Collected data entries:
= Beginning of Section =
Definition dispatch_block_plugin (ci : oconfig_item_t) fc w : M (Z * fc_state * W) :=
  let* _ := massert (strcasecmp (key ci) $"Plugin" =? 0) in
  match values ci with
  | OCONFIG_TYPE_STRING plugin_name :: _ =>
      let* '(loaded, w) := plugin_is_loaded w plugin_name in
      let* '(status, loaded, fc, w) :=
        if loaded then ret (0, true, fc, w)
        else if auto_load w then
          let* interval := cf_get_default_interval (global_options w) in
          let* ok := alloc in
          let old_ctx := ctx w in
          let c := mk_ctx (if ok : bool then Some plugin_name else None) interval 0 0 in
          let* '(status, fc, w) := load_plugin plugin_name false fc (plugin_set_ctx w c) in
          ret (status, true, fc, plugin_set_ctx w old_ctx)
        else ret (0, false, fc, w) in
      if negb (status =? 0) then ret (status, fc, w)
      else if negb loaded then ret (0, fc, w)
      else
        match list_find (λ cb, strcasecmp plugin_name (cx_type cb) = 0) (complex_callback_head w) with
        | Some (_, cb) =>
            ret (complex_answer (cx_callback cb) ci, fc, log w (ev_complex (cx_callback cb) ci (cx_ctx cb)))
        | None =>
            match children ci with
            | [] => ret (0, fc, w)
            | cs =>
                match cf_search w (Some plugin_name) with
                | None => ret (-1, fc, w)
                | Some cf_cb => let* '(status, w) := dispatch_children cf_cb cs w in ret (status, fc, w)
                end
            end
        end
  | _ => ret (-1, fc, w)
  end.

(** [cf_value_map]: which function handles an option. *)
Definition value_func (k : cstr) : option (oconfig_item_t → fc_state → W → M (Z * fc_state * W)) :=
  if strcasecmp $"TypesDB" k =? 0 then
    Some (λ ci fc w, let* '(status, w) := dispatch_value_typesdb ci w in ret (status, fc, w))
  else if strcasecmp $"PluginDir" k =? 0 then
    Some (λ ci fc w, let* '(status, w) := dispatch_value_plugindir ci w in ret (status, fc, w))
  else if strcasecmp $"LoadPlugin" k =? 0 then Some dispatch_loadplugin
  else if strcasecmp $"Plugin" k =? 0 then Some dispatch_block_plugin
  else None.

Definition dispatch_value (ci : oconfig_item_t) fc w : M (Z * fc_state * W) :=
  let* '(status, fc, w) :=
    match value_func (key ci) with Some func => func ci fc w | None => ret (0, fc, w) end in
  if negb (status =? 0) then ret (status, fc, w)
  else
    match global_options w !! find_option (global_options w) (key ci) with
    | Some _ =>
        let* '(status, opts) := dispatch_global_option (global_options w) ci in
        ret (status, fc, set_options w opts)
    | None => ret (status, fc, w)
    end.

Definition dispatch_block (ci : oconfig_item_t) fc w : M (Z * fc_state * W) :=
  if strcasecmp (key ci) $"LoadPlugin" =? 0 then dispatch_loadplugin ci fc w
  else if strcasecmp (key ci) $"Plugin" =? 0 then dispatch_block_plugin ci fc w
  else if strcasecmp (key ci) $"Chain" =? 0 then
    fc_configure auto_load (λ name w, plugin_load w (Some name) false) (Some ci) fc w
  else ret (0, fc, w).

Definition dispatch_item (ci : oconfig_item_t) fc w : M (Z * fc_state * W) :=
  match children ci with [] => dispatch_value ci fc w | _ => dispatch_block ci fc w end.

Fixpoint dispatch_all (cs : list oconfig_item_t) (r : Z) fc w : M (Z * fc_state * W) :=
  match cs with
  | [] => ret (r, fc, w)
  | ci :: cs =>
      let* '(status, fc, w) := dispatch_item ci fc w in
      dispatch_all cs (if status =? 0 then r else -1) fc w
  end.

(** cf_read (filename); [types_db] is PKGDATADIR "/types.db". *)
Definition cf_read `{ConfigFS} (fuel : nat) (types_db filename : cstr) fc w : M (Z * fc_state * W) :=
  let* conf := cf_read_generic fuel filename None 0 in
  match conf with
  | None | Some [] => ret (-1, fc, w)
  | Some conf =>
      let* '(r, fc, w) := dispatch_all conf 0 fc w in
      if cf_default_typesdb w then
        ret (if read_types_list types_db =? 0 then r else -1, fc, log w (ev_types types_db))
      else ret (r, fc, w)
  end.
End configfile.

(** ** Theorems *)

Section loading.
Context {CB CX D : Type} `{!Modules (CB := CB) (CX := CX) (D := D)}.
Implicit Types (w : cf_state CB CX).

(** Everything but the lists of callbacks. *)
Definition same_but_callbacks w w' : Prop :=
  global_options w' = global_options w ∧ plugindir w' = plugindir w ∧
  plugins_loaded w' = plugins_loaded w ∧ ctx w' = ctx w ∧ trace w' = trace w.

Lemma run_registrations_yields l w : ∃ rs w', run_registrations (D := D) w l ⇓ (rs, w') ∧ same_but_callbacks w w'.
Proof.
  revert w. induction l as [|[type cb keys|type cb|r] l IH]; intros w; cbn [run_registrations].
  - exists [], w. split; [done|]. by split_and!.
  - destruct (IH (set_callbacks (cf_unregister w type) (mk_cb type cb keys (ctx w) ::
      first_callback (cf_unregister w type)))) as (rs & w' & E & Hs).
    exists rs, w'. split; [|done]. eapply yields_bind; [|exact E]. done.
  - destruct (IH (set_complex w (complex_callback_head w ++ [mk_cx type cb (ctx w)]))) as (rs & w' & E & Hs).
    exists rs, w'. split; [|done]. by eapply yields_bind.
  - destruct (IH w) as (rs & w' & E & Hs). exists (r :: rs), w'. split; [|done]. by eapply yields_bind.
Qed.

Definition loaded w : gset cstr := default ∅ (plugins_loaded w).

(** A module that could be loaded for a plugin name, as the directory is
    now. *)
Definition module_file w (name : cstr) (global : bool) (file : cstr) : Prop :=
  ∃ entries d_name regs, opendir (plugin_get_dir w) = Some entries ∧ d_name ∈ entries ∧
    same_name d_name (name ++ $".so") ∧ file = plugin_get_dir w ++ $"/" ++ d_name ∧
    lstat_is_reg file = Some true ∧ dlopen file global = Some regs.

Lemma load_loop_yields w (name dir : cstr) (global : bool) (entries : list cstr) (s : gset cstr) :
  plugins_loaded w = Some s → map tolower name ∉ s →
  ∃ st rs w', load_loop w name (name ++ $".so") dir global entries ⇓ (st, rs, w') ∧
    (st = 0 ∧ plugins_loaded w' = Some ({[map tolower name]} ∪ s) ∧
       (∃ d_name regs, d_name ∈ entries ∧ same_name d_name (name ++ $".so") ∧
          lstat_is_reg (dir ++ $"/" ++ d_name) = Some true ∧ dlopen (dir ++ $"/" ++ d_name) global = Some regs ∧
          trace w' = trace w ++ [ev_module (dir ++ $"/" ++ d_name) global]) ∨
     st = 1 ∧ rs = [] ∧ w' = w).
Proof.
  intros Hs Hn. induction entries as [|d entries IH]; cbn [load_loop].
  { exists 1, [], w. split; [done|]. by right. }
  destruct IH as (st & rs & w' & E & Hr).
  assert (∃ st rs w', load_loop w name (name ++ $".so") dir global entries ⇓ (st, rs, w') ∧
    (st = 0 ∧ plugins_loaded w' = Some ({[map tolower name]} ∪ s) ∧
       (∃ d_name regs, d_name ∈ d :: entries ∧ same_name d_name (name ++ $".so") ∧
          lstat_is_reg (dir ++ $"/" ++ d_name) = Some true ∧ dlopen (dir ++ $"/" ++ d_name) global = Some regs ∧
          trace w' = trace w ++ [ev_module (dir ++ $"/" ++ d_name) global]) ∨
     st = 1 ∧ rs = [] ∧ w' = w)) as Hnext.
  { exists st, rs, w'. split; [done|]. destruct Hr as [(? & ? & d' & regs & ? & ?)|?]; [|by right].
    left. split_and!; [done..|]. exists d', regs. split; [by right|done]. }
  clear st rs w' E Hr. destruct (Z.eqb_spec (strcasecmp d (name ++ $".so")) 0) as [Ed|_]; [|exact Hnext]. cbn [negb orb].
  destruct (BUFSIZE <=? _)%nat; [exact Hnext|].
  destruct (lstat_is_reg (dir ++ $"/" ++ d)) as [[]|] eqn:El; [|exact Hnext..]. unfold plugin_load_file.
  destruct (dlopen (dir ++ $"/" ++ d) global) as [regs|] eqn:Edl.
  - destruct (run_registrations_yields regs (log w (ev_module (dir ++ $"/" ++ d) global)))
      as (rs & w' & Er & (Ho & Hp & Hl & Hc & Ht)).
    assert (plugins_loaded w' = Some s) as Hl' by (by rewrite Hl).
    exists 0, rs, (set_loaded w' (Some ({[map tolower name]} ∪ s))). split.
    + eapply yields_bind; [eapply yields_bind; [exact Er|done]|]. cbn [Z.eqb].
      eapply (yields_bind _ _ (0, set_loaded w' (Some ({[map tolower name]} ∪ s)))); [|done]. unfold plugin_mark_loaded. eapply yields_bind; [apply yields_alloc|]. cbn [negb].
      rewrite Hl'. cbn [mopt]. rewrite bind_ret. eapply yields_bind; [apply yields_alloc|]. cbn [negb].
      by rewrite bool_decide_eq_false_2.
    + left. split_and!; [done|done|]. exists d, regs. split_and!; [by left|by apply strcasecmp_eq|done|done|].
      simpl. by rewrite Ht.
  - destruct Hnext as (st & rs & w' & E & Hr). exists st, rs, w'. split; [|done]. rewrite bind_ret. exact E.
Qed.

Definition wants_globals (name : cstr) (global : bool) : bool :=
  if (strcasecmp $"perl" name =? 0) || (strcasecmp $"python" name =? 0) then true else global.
= End of Section =
◆ Required action ◆
Quote every line of the records above, from the first down to the one holding "plugin_name :: _ =>", exactly as written.

◆ Expected answer ◆
Definition dispatch_block_plugin (ci : oconfig_item_t) fc w : M (Z * fc_state * W) :=
  let* _ := massert (strcasecmp (key ci) $"Plugin" =? 0) in
  match values ci with
  | OCONFIG_TYPE_STRING plugin_name :: _ =>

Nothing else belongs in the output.